Uma onda conservadora parece reunir a maioria dos protestantes no Brasil, boa parte dos católicos e até pessoas sem confissão religiosa. É raro ver uma enorme massa de brasileiros unida em torno de algum ponto comum. Lembro-me da Copa de 1970, das “Diretas Já” e das corridas do Ayrton Senna. Alguns acham que foi o Bolsonaro quem criou esta onda, mas é provável que a onda tenha criado o Bolsonaro.
Alguns interpretam que esse alinhamento evangélico à direita é resultado da desinformação dos fiéis ou promovido por líderes midiáticos com interesses pessoais. Entretanto, não é verdade que os menos informados sejam alinhados à direita, nem que os evangélicos sejam menos informados que a média da população. Quanto ao jogo de interesses, os corruptos sempre acharão políticos interessados em negociar, seja qual for a ideologia política no poder. Minha suspeita é que esta onda tenha um motor mais profundo, relacionado à doutrina e ética protestantes.
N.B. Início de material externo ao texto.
Record Engine := {
  handlers : gmap string nat;
  catchall : option nat;
  id : string;
  eng_Stderr : nat;
  Logging : bool;
  tasks : Z;
  is_shutdown : bool;
  onShutdown : list nat;
  writers : Store }.

Definition set_handlers (e : Engine) h : Engine :=
  {| handlers := h; catchall := catchall e; id := id e; eng_Stderr := eng_Stderr e; Logging := Logging e;
     tasks := tasks e; is_shutdown := is_shutdown e; onShutdown := onShutdown e; writers := writers e |}.
Definition set_catchall (e : Engine) c : Engine :=
  {| handlers := handlers e; catchall := c; id := id e; eng_Stderr := eng_Stderr e; Logging := Logging e;
     tasks := tasks e; is_shutdown := is_shutdown e; onShutdown := onShutdown e; writers := writers e |}.
Definition set_tasks (e : Engine) t : Engine :=
  {| handlers := handlers e; catchall := catchall e; id := id e; eng_Stderr := eng_Stderr e; Logging := Logging e;
     tasks := t; is_shutdown := is_shutdown e; onShutdown := onShutdown e; writers := writers e |}.
Definition set_shutdown (e : Engine) b : Engine :=
  {| handlers := handlers e; catchall := catchall e; id := id e; eng_Stderr := eng_Stderr e; Logging := Logging e;
     tasks := tasks e; is_shutdown := b; onShutdown := onShutdown e; writers := writers e |}.
Definition set_onShutdown (e : Engine) l : Engine :=
  {| handlers := handlers e; catchall := catchall e; id := id e; eng_Stderr := eng_Stderr e; Logging := Logging e;
     tasks := tasks e; is_shutdown := is_shutdown e; onShutdown := l; writers := writers e |}.
Definition set_writers (e : Engine) w : Engine :=
  {| handlers := handlers e; catchall := catchall e; id := id e; eng_Stderr := eng_Stderr e; Logging := Logging e;
     tasks := tasks e; is_shutdown := is_shutdown e; onShutdown := onShutdown e; writers := w |}.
Há 120 anos, Max Weber (1864-1920) escreveu A ética protestante e o espírito do capitalismo. Neste livro, Weber analisou a influência da diligência protestante na prosperidade econômica, resultado de trabalho árduo para gerar receitas e responsabilidade nos gastos. À luz desta diligência, é possível achar parte da verdadeira razão ao considerarmos os dois últimos grandes programas do Governo Federal para auxílio social, um proposto pela esquerda e outro pela direita. Diferente do Auxílio Brasil, atual programa da direita, o Bolsa Família era mais descentralizado e invasivo, visto sua interrupção quando o beneficiário conseguia um emprego, constituía uma empresa ou deixava os filhos fora da escola, algo fiscalizado pelos governos locais. O auxílio Brasil, por outro lado, não vincula a ajuda aos pais terem que concordar e levar os filhos para a escola, não delega poderes de supervisão aos governos locais e, ainda, estimula a iniciativa individual ao manter o auxílio mesmo com o início de renda própria.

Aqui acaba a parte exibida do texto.